(* ===== verification/Framing.v ===== *)
(** * Serial framing, version 1 (src/internal/guest/framing.go)

    The 16-byte frame header, encoding a frame, reading one frame from a byte
    stream, and removing one frame from the front of an incremental buffer. *)

From S2P Require Import Prelude GoStd.
Open Scope Z_scope.

Definition ProtocolVersion : Z := 1.
Definition MaxPayloadSize : Z := 16 * 1024 * 1024.
Definition frameHeaderSize : Z := 16.
Definition frameMagic : bytes := bs "CXOS".

Record Frame := mkFrame {
  MessageType : Z;      (* uint16 *)
  RequestID : Z;        (* uint32 *)
  Payload : bytes
}.

(** The ranges that Go's types give the two integer fields. *)
Definition frame_wf (f : Frame) : Prop := u16 (MessageType f) ∧ u32 (RequestID f).

Definition EncodeFrame (frame : Frame) : result bytes :=
  if MaxPayloadSize <? len (Payload frame) then
    Err (FramingError (txt "payload exceeds the 16 MiB version 1 limit"))
  else
    Ok (frameMagic
        ++ put16 ProtocolVersion
        ++ put16 (MessageType frame)
        ++ put32 (RequestID frame)
        ++ put32 (wrap32 (len (Payload frame)))
        ++ Payload frame).

(** Message type, request ID and payload length of a 16-byte header. *)
Definition decodeHeader (header : bytes) : result (Z * Z * Z) :=
  if negb (bool_decide (takeZ 4 header = frameMagic)) then
    Err (FramingError (txt "invalid frame magic " ++ [Quoted (takeZ 4 header)]))
  else
    let version := get16 (slice 4 6 header) in
    if negb (version =? ProtocolVersion) then
      Err (FramingError (txt "unsupported protocol version " ++ [Lit (strconv.Itoa version)]))
    else
      let payloadLength := get32 (slice 12 16 header) in
      if MaxPayloadSize <? payloadLength then
        Err (FramingError (txt "payload length " ++ [Lit (strconv.Itoa payloadLength)]
                           ++ txt " exceeds the 16 MiB version 1 limit"))
      else
        Ok (get16 (slice 6 8 header), get32 (slice 8 12 header), payloadLength).
(* ===== verification/Protocol.v ===== *)
(** * Tool and host-service payloads (src/internal/guest/protocol.go)

    The decoder of host-service requests, the host-service response, the tool
    list, the tool invocation request and its result. *)

From S2P Require Import Prelude GoStd Framing.
Open Scope Z_scope.

Definition ListToolsRequest : Z := 0x0001.
Definition ListToolsResponse : Z := 0x8001.
Definition InvokeToolRequest : Z := 0x0002.
Definition InvokeToolResponse : Z := 0x8002.
Definition HostServiceRequest : Z := 0x0003.
Definition HostServiceResponse : Z := 0x8003.
Definition V1GuestInvocationPayloadCapacity : Z := 16 * 1024 + 256 + 27.
Definition maxProtocolNames : Z := 255.
Definition maxArguments : Z := 64.
Definition maxTools : Z := 256.

Record HostRequest := mkHostRequest {
  hrRequestID : Z;          (* uint32 *)
  ServiceName : bytes;
  Arguments_ : list bytes
}.

(** ** The incremental decoder *)

Record protocolDecoder := mkDecoder { data : bytes; offset : Z }.

Definition decoder_bytes64 (length : Z) (description : string) (d : protocolDecoder)
  : result (bytes * protocolDecoder) :=
  if len (data d) - offset d <? length then
    Err (HostServiceProtocolError (txt "truncated " ++ txt description))
  else
    let end_ := offset d + length in
    Ok (slice (offset d) end_ (data d), mkDecoder (data d) end_).

Definition decoder_bytes (length : Z) (description : string) (d : protocolDecoder)
  : result (bytes * protocolDecoder) := decoder_bytes64 length description d.

Definition decoder_uint16 (description : string) (d : protocolDecoder) : result (Z * protocolDecoder) :=
  '(value, d) ← decoder_bytes 2 description d;
  Ok (get16 value, d).

Definition decoder_uint32 (description : string) (d : protocolDecoder) : result (Z * protocolDecoder) :=
  '(value, d) ← decoder_bytes 4 description d;
  Ok (get32 value, d).

Definition decoder_done (d : protocolDecoder) : bool := offset d =? len (data d).

(** The loop of [DecodeHostServiceRequest] over the declared argument count. *)
Fixpoint decodeArguments (argumentCount : nat) (d : protocolDecoder)
  : result (list bytes * protocolDecoder) :=
  match argumentCount with
  | O => Ok ([], d)
  | S n =>
      '(argumentLength, d) ← decoder_uint32 "argument length" d;
      '(argument, d) ← decoder_bytes64 argumentLength "argument" d;
      '(arguments, d) ← decodeArguments n d;
      Ok (argument :: arguments, d)
  end.

Definition DecodeHostServiceRequest (frame : Frame) : result HostRequest :=
  if negb (MessageType frame =? HostServiceRequest) then
    Err (HostServiceProtocolError (txt "expected HOST_SERVICE_REQUEST, got message type 0x"
                                   ++ [Lit (strconv.hex4 (MessageType frame))]))
  else if RequestID frame =? 0 then
    Err (HostServiceProtocolError (txt "host-service request ID must be non-zero"))
  else if MaxPayloadSize <? len (Payload frame) then
    Err (HostServiceProtocolError (txt "host-service request payload exceeds 16 MiB"))
  else
    '(nameLength, d) ← decoder_uint16 "service name length" (mkDecoder (Payload frame) 0);
    if nameLength =? 0 then
      Err (HostServiceProtocolError (txt "service name must not be empty"))
    else if maxProtocolNames <? nameLength then
      Err (HostServiceProtocolError (txt "service name exceeds 255 encoded bytes"))
    else
      '(encodedName, d) ← decoder_bytes nameLength "service name" d;
      if negb (utf8.Valid encodedName) then
        Err (HostServiceProtocolError (txt "service name is not valid UTF-8"))
      else
        '(argumentCount, d) ← decoder_uint16 "argument count" d;
        if maxArguments <? argumentCount then
          Err (HostServiceProtocolError (txt "argument count exceeds 64"))
        else
          '(arguments, d) ← decodeArguments (Z.to_nat argumentCount) d;
          if negb (decoder_done d) then
            Err (HostServiceProtocolError (txt "unexpected trailing data in host-service request"))
          else Ok (mkHostRequest (RequestID frame) encodedName arguments).

Definition CreateHostServiceResponse (requestID status : Z) (output : bytes) : result Frame :=
  if requestID =? 0 then
    Err (PlainError (txt "host-service response request ID must be a non-zero uint32"))
  else if MaxPayloadSize - 4 <? len output then
    Err (PlainError (txt "host-service response payload exceeds 16 MiB"))
  else Ok (mkFrame HostServiceResponse requestID (put32 status ++ output)).

Record ToolResult := mkToolResult { Status : Z; Output : bytes }.

(** The loop of [ParseToolList] from [offset] on: the names and the final offset. *)
Fixpoint parseToolNames (toolCount : nat) (payload : bytes) (offset : Z)
  : result (list bytes * Z) :=
  match toolCount with
  | O => Ok ([], offset)
  | S n =>
      if len payload - offset <? 2 then
        Err (ToolProtocolError (txt "list response has a truncated name length"))
      else
        let nameLength := get16 (slice offset (offset + 2) payload) in
        let offset := offset + 2 in
        if nameLength =? 0 then
          Err (ToolProtocolError (txt "list response contains an empty tool name"))
        else if maxProtocolNames <? nameLength then
          Err (ToolProtocolError (txt "list response tool name exceeds 255 bytes"))
        else if len payload - offset <? nameLength then
          Err (ToolProtocolError (txt "list response has a truncated tool name"))
        else
          let name := slice offset (offset + nameLength) payload in
          let offset := offset + nameLength in
          if negb (utf8.Valid name) then
            Err (ToolProtocolError (txt "list response contains invalid UTF-8"))
          else
            '(tools, offset) ← parseToolNames n payload offset;
            Ok (name :: tools, offset)
  end.

Definition ParseToolList (payload : bytes) : result (list bytes) :=
  if len payload <? 2 then
    Err (ToolProtocolError (txt "list response is missing the tool count"))
  else
    let toolCount := get16 (takeZ 2 payload) in
    if maxTools <? toolCount then
      Err (ToolProtocolError (txt "list response contains " ++ [Lit (strconv.Itoa toolCount)]
                              ++ txt " tools; maximum is 256"))
    else
      '(tools, offset) ← parseToolNames (Z.to_nat toolCount) payload 2;
      if negb (offset =? len payload) then
        Err (ToolProtocolError (txt "list response contains unexpected trailing data"))
      else Ok tools.

(** The exact encoded size, in uint64 arithmetic. *)
Definition InvokeRequestPayloadSize (name : bytes) (arguments : list bytes) : result Z :=
  if negb (utf8.Valid name) then Err (PlainError (txt "tool name is not valid UTF-8"))
  else if bool_decide (name = []) then Err (PlainError (txt "tool name must not be empty"))
  else if maxProtocolNames <? len name then Err (PlainError (txt "tool name exceeds 255 UTF-8 bytes"))
  else if maxArguments <? len arguments then
    Err (PlainError (txt "an invocation may contain at most 64 arguments"))
  else
    Ok (fold_left (λ size argument, wrap64 (size + wrap64 (4 + len argument)))
                  arguments (2 + len name + 2)).

Definition EncodeInvokeRequest (name : bytes) (arguments : list bytes) : result bytes :=
  encodedSize ← InvokeRequestPayloadSize name arguments;
  if MaxPayloadSize <? encodedSize then
    Err (PlainError (txt "invocation payload exceeds the 16 MiB frame limit"))
  else
    Ok (put16 (wrap16 (len name)) ++ name
        ++ put16 (wrap16 (len arguments))
        ++ (arguments ≫= λ argument, put32 (wrap32 (len argument)) ++ argument)).

Definition DecodeToolResult (payload : bytes) : result ToolResult :=
  if len payload <? 4 then
    Err (ToolProtocolError (txt "invoke response is missing its status"))
  else Ok (mkToolResult (get32 (takeZ 4 payload)) (dropZ 4 payload)).

(** ** The wire format, written down independently of the decoders *)
Definition invocation_wire (name : bytes) (arguments : list bytes) : bytes :=
  lp16 name ++ put16 (len arguments) ++ (arguments ≫= lp32).
Definition tool_list_wire (names : list bytes) : bytes :=
  put16 (len names) ++ (names ≫= lp16).

(** A protocol name: 1 through 255 bytes of valid UTF-8. *)
Definition name_ok (name : bytes) : Prop :=
  1 ≤ len name ≤ maxProtocolNames ∧ utf8.Valid name = true.

(** ** The decoder as a parser of the bytes still ahead *)

(** [dec_at d r]: the decoder is in range and [r] is what it has not read. *)
Definition dec_at (d : protocolDecoder) (r : bytes) : Prop :=
  ∃ pre, data d = pre ++ r ∧ offset d = len pre.

Lemma dec_at_start p : dec_at (mkDecoder p 0) p.
Proof. by exists []. Qed.

Lemma dec_at_done d r : dec_at d r → decoder_done d = bool_decide (r = []).
Proof.
  intros (pre & Hd & Ho). unfold decoder_done. rewrite Hd, Ho. len_simp.
  destruct (decide (r = [])) as [->|Hr].
  - rewrite bool_decide_eq_true_2 by done. len_simp. apply Z.eqb_eq. lia.
  - rewrite bool_decide_eq_false_2 by done. apply Z.eqb_neq. rewrite <-len_0 in Hr. lia.
Qed.

Lemma decoder_bytes64_app d v r s n :
  dec_at d (v ++ r) → n = len v →
  ∃ d', decoder_bytes64 n s d = Ok (v, d') ∧ dec_at d' r.
Proof.
  intros (pre & Hd & Ho) ->. unfold decoder_bytes64. rewrite Hd, Ho.
  rewrite (proj2 (Z.ltb_ge _ _)) by llia. eexists. split.
  - rewrite slice_app by lia. done.
  - exists (pre ++ v). rewrite <-app_assoc. split; [done|]. by len_simp.
Qed.

Lemma decoder_bytes64_inv d r0 s n v d' :
  dec_at d r0 → 0 ≤ n → decoder_bytes64 n s d = Ok (v, d') →
  ∃ r, r0 = v ++ r ∧ len v = n ∧ dec_at d' r.
Proof.
  intros (pre & Hd & Ho) Hn H. unfold decoder_bytes64 in H. rewrite Hd, Ho in H.
  inv_ok. zbool. len_simp.
  destruct (len_split n r0) as (v & r & -> & Hv); [lia|].
  rewrite slice_app by lia. exists r. split_and!; auto.
  exists (pre ++ v). rewrite <-app_assoc. split; [done|]. cbn [offset]. len_simp. lia.
Qed.

Lemma decoder_uint16_app d z r s :
  u16 z → dec_at d (put16 z ++ r) → ∃ d', decoder_uint16 s d = Ok (z, d') ∧ dec_at d' r.
Proof.
  intros Hz Hd. unfold decoder_uint16, decoder_bytes.
  destruct (decoder_bytes64_app d (put16 z) r s 2) as (d' & -> & ?); [done|by len_simp|].
  exists d'. simpl. by rewrite get16_put16_exact.
Qed.

Lemma decoder_uint32_app d z r s :
  u32 z → dec_at d (put32 z ++ r) → ∃ d', decoder_uint32 s d = Ok (z, d') ∧ dec_at d' r.
Proof.
  intros Hz Hd. unfold decoder_uint32, decoder_bytes.
  destruct (decoder_bytes64_app d (put32 z) r s 4) as (d' & -> & ?); [done|by len_simp|].
  exists d'. simpl. by rewrite get32_put32_exact.
Qed.

Lemma decoder_uint16_inv d r0 s z d' :
  dec_at d r0 → decoder_uint16 s d = Ok (z, d') →
  ∃ r, r0 = put16 z ++ r ∧ u16 z ∧ dec_at d' r.
Proof.
  unfold decoder_uint16, decoder_bytes. intros Hd H.
  apply bind_Ok in H as ([v d1] & H1 & H2). cbn beta iota in H2. injection H2 as <- <-.
  apply (decoder_bytes64_inv d r0) in H1 as (r & -> & Hv & Hd'); [|done|lia].
  exists r. rewrite put16_get16_exact by done. eauto with go.
Qed.

Lemma decoder_uint32_inv d r0 s z d' :
  dec_at d r0 → decoder_uint32 s d = Ok (z, d') →
  ∃ r, r0 = put32 z ++ r ∧ u32 z ∧ dec_at d' r.
Proof.
  unfold decoder_uint32, decoder_bytes. intros Hd H.
  apply bind_Ok in H as ([v d1] & H1 & H2). cbn beta iota in H2. injection H2 as <- <-.
  apply (decoder_bytes64_inv d r0) in H1 as (r & -> & Hv & Hd'); [|done|lia].
  exists r. rewrite put32_get32_exact by done. eauto with go.
Qed.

------------------------------------

= TASK STATEMENT =
Reproduce exactly the lines above from the line with "Lemma dec_at_done d" to the line with "- rewrite slice_app by lia. done.", including both, and add nothing.

= EXERCISE SOLUTION =
Lemma dec_at_done d r : dec_at d r → decoder_done d = bool_decide (r = []).
Proof.
  intros (pre & Hd & Ho). unfold decoder_done. rewrite Hd, Ho. len_simp.
  destruct (decide (r = [])) as [->|Hr].
  - rewrite bool_decide_eq_true_2 by done. len_simp. apply Z.eqb_eq. lia.
  - rewrite bool_decide_eq_false_2 by done. apply Z.eqb_neq. rewrite <-len_0 in Hr. lia.
Qed.

Lemma decoder_bytes64_app d v r s n :
  dec_at d (v ++ r) → n = len v →
  ∃ d', decoder_bytes64 n s d = Ok (v, d') ∧ dec_at d' r.
Proof.
  intros (pre & Hd & Ho) ->. unfold decoder_bytes64. rewrite Hd, Ho.
  rewrite (proj2 (Z.ltb_ge _ _)) by llia. eexists. split.
  - rewrite slice_app by lia. done.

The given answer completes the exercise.